*EXERCISE BRIEF*. Please take the entries below from the first line through the line containing "repeat match goal" and repeat them exactly, leaving out everything after.

*PROVIDED INFORMATION*.
(** The renewal of a live session succeeds and leaves it at least three quarters of its life. *)
Lemma renew_row s cookie r p now ttl :
  auth_sessions s !! digest cookie = Some r → session_checks (digest cookie) r = true → row_revoked_at r = None →
  duration_millis (session_ttl (config s)) = Ok ttl → 0 ≤ ttl ≤ i64_max → i64_min ≤ now + ttl ≤ i64_max →
  ∃ s2 x r2, read_renew C cookie {| found_principal := p; found_expires_at := row_expires_at r; found_now := now |} s = (s2, Ok x) ∧
    current_principal x = p ∧ now + ttl - ttl / 4 ≤ current_expires_at x ∧
    auth_sessions s2 !! digest cookie = Some r2 ∧ row_expires_at r2 = current_expires_at x ∧ row_revoked_at r2 = None.
Proof.
  intros Hr Hch Hrev Httl Hpos Hfit. assert (0 ≤ ttl / 4 < i64_max) as Hq.
  { split; [apply Z.div_pos; lia|]. apply Z.div_lt_upper_bound; unfold i64_max in *; lia. }
  assert (saturating_add_i64 now ttl = now + ttl) as Esat by (unfold saturating_add_i64; lia).
  unfold read_renew, with_state, mbind at 1, act_bind, attempt. rewrite Httl. cbv zeta. cbn [found_now found_expires_at found_principal]. rewrite Esat.
  case_match eqn:E.
  - apply Z.ltb_lt in E. unfold saturating_sub_i64, i64_min in E.
    destruct (update_sessions_run (set_expires (now + ttl)) (λ d r, bool_decide (d = digest cookie) && bool_decide (row_revoked_at r = None)) s)
      as (s2 & n & Hup).
    { intros d x Hx [->%bool_decide_eq_true _]%andb_true_iff. rewrite Hr in Hx. injection Hx as <-.
      unfold session_checks in *. cbn. split_bools. rewrite Hrev in *.
      repeat match goal with H : ?b = true |- context [?b] => rewrite H end. cbn. rewrite !andb_true_r. apply Z.ltb_lt. lia. }
    unfold mbind, act_bind. rewrite Hup. eexists s2, _, (set_expires (now + ttl) r). split; [done|]. cbn.
    apply update_sessions_spec in Hup as [_ Hl]. rewrite Hl, Hr. cbn. rewrite !bool_decide_eq_true_2 by done. cbn. split_and!; try done. lia.
  - apply Z.ltb_ge in E. unfold saturating_sub_i64, i64_min in E. eexists s, _, r. split_and!; try done. cbn. lia.
Qed.

(** An issued session can be used: a request with the cookie, at any time before the
    session expires, is authenticated as the user it was issued for, with exactly the scopes of
    the server, and the session is then good for at least three quarters of its life time. *)
Theorem issued_session_authenticates env user s s1 i now ttl :
  issue_for_user C env user s = (s1, Ok i) → now < issued_expires_at i → 0 ≤ session_ttl (config s) →
  duration_millis (session_ttl (config s)) = Ok ttl → i64_min ≤ now + ttl ≤ i64_max →
  actor (issued_principal i) = UserActor user ∧ authorized_scopes (issued_principal i) ≡ₚ session_authority s ∧
  ∃ s2 r, authenticate C (Some now) (browser (cookie_value i)) s1 = (s2, Ok (issued_principal i)) ∧
    auth_sessions s2 !! digest (cookie_value i) = Some r ∧ row_revoked_at r = None ∧ now + ttl - ttl / 4 ≤ row_expires_at r.
Proof.
  intros H Hnow Hlife Httl Hfit. pose proof (issue_for_user_post C env user s) as Hpost. unfold post in Hpost. rewrite H in Hpost.
  destruct Hpost as (scopes & p & Hscopes & Hp & _ & r & [Ei Es Ea Ej Ex Er] & Hnone & Hch & ->). subst p.
  destruct (canonical_scopes_idem C _ _ Hscopes) as [Hidem Hperm]. set (p := issued_principal i) in *.
  pose proof (principal_new_Some _ _ _ Hp) as Ep. split_and!; [by rewrite Ep|by rewrite Ep|].
  set (d := digest (cookie_value i)) in *. set (s1 := set_sessions s _).
  assert (auth_sessions s1 !! d = Some r) as Hr by (cbn; by rewrite lookup_insert_eq).
  assert (0 ≤ ttl ≤ i64_max) as Hpos.
  { unfold duration_millis in Httl. cbv zeta in Httl. case_match eqn:El; [|done]. injection Httl as <-. split; [apply Z.div_pos; lia|lia]. }
  destruct (renew_row s1 (cookie_value i) r p now ttl) as (s2 & x & r2 & Hrenew & Hxp & Hle & Hr2 & Hx2 & Hrev2); [done..|].
  exists s2, r2. split_and!; [|done|done|lia].
  unfold authenticate, browser, one_error, read_session, mbind, act_bind, attempt. cbn [bearer session_cookie].
  rewrite bool_decide_eq_false_2 by apply is_Some_None. cbn [refuse].
  rewrite (lookup_row s1 (cookie_value i) r p now); [by rewrite Hrenew, <-Hxp|done| |rewrite Ep at 1 2; exact Hp|by rewrite Ep|done..].
  unfold session_live. rewrite Er, bool_decide_eq_true_2 by done. apply Z.ltb_lt. lia.
Qed.
End safety.

(** ** The sample server *)

Definition sample_after (ops : list auth_op) : SqliteAuthSessionManager := manager (after sample_auth_codec sample_passwords no_owner_tables ops).
Definition sample_owner : string := "usr_" +:+ repeated 26 "0".
Definition sample_principal : AuthenticatedPrincipal := {| actor := UserActor sample_owner; authorized_scopes := sample_scopes; subject := sample_owner |}.

Lemma sample_auth_codec_ok : auth_codec_ok sample_auth_codec.
Proof.
  split.
  - intros a j [= <-]. by destruct a.
  - cbn. intros l j. destruct (bool_decide_reflect (l = sample_scopes)) as [->|]; by intros [= <-].
Qed.

(** The second session is used, and the first one revoked. *)
Definition used_and_revoked : list auth_op :=
  served ++ [LookupSession (Some 30000) cookie_b; RevokeSession (Some 31000) (with_cookie cookie_a); RenewSession 0].

Lemma sample_authenticates :
  authenticate sample_auth_codec (Some 80000) (browser cookie_b) (sample_after used_and_revoked) =
  ((authenticate sample_auth_codec (Some 80000) (browser cookie_b) (sample_after used_and_revoked)).1, Ok sample_principal).
Proof.
  enough ((authenticate sample_auth_codec (Some 80000) (browser cookie_b) (sample_after used_and_revoked)).2 = Ok sample_principal) as <-
    by apply surjective_pairing.
  vm_compute. reflexivity.
Qed.

Lemma session_authentic_witness :
  ∃ x, owner_row (accounts (sample_after used_and_revoked)) = Some x ∧ user_id x = sample_owner.
Proof.
  destruct (session_authentic sample_auth_codec sample_passwords no_owner_tables used_and_revoked (Some 80000) cookie_b _ _ sample_authenticates)
    as (now & x & z & z' & _ & Hx & Hs & _).
  exists x. exact (conj Hx (eq_sym Hs)).
Defined.

(** Five guesses lock the pair out; then come guesses from another client. *)
Definition sample_guesses : list auth_op :=
  served ++ sample_guess "198.51.100.4" 3000 ++ sample_guess "198.51.100.4" 3100 ++ sample_guess "198.51.100.4" 3200 ++
  sample_guess "198.51.100.4" 3300 ++ sample_guess "198.51.100.4" 3400.
Definition other_guesses : list auth_op := sample_guess "192.0.2.1" 4000 ++ sample_guess "192.0.2.1" 4100.

Lemma lockout_stands_witness :
  login_rate_limited sample_passwords
    (manager (auth_run sample_auth_codec sample_passwords (after sample_auth_codec sample_passwords no_owner_tables sample_guesses) other_guesses).1)
    "198.51.100.4" "wen" (Some 5000) = true.
Proof.
  apply (lockout_stands sample_auth_codec sample_passwords no_owner_tables sample_guesses other_guesses "198.51.100.4" "wen" "wen" 5000).
  - vm_compute. reflexivity.
  - repeat constructor; intros [].
  - set (l := run_calls _ _ _ _). assert (l = concat ((λ now, [AdmitAttempt sample_orders "192.0.2.1" "wen" now;
      RecordFailure sample_orders "192.0.2.1" "wen" now]) <$> [4000; 4100])) as -> by (vm_compute; reflexivity).
    repeat constructor; cbn; lia.
  - left. split; [vm_compute; reflexivity|]. set (l := run_calls _ _ _ _).
    assert (l = concat ((λ now, [AdmitAttempt sample_orders "192.0.2.1" "wen" now;
      RecordFailure sample_orders "192.0.2.1" "wen" now]) <$> [4000; 4100])) as -> by (vm_compute; reflexivity).
    cbn. rewrite !elem_of_cons, elem_of_nil. naive_solver.
Defined.

Lemma sample_initialized :
  ∃ i, initialize sample_auth_codec sample_passwords (sample_init 1000 65) (with_proof "proof") "wen" "password" (sample_after [sample_open 0]) =
    ((initialize sample_auth_codec sample_passwords (sample_init 1000 65) (with_proof "proof") "wen" "password" (sample_after [sample_open 0])).1, Ok i).
Proof.
  eexists. set (m := initialize _ _ _ _ _ _ _). assert (m.2 = Ok {| cookie_value := cookie_a; issued_expires_at := 61000; max_age_seconds := 60;
    issued_principal := sample_principal |}) as E by (vm_compute; reflexivity). rewrite <-E. apply surjective_pairing.
Qed.

Lemma initialized_once_witness :
  owner_row (accounts (sample_after [sample_open 0])) = None.
Proof.
  destruct sample_initialized as [i Hi].
  apply (initialized_once sample_auth_codec sample_passwords no_owner_tables [sample_open 0] _ _ _ _ _ i (sample_open 5000 :: sample_login 6000 66) Hi).
Defined.

Lemma issued_session_authenticates_witness :
  ∃ s2, authenticate sample_auth_codec (Some 50000) (browser cookie_a)
      (issue_for_user sample_auth_codec (sample_issue 2000 65) sample_owner (sample_after [sample_open 0])).1 = (s2, Ok sample_principal).
Proof.
  set (m := issue_for_user _ _ _ _).
  assert (m.2 = Ok {| cookie_value := cookie_a; issued_expires_at := 62000; max_age_seconds := 60; issued_principal := sample_principal |}) as E
    by (vm_compute; reflexivity).
  destruct (issued_session_authenticates sample_auth_codec sample_auth_codec_ok (sample_issue 2000 65) sample_owner (sample_after [sample_open 0])
    m.1 {| cookie_value := cookie_a; issued_expires_at := 62000; max_age_seconds := 60; issued_principal := sample_principal |} 50000 60000)
    as (_ & _ & s2 & r & Ha & _).
  - rewrite <-E. apply surjective_pairing.
  - reflexivity.
  - discriminate.
  - reflexivity.
  - split; discriminate.
  - exists s2. exact Ha.
Defined.

(** ** Two observations *)

(** A session that expires between the two statements of a read survives the revocation of all
    sessions of its user: the revocation passes over it because it has expired, and the read
    then renews it. *)
Definition revived : list auth_op :=
  served ++ [LookupSession (Some 61500) cookie_b; RevokeActor (Some 62500) (UserActor sample_owner); RenewSession 0].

*EXPECTED OUTPUT*.
(** The renewal of a live session succeeds and leaves it at least three quarters of its life. *)
Lemma renew_row s cookie r p now ttl :
  auth_sessions s !! digest cookie = Some r → session_checks (digest cookie) r = true → row_revoked_at r = None →
  duration_millis (session_ttl (config s)) = Ok ttl → 0 ≤ ttl ≤ i64_max → i64_min ≤ now + ttl ≤ i64_max →
  ∃ s2 x r2, read_renew C cookie {| found_principal := p; found_expires_at := row_expires_at r; found_now := now |} s = (s2, Ok x) ∧
    current_principal x = p ∧ now + ttl - ttl / 4 ≤ current_expires_at x ∧
    auth_sessions s2 !! digest cookie = Some r2 ∧ row_expires_at r2 = current_expires_at x ∧ row_revoked_at r2 = None.
Proof.
  intros Hr Hch Hrev Httl Hpos Hfit. assert (0 ≤ ttl / 4 < i64_max) as Hq.
  { split; [apply Z.div_pos; lia|]. apply Z.div_lt_upper_bound; unfold i64_max in *; lia. }
  assert (saturating_add_i64 now ttl = now + ttl) as Esat by (unfold saturating_add_i64; lia).
  unfold read_renew, with_state, mbind at 1, act_bind, attempt. rewrite Httl. cbv zeta. cbn [found_now found_expires_at found_principal]. rewrite Esat.
  case_match eqn:E.
  - apply Z.ltb_lt in E. unfold saturating_sub_i64, i64_min in E.
    destruct (update_sessions_run (set_expires (now + ttl)) (λ d r, bool_decide (d = digest cookie) && bool_decide (row_revoked_at r = None)) s)
      as (s2 & n & Hup).
    { intros d x Hx [->%bool_decide_eq_true _]%andb_true_iff. rewrite Hr in Hx. injection Hx as <-.
      unfold session_checks in *. cbn. split_bools. rewrite Hrev in *.
      repeat match goal with H : ?b = true |- context [?b] => rewrite H end. cbn. rewrite !andb_true_r. apply Z.ltb_lt. lia. }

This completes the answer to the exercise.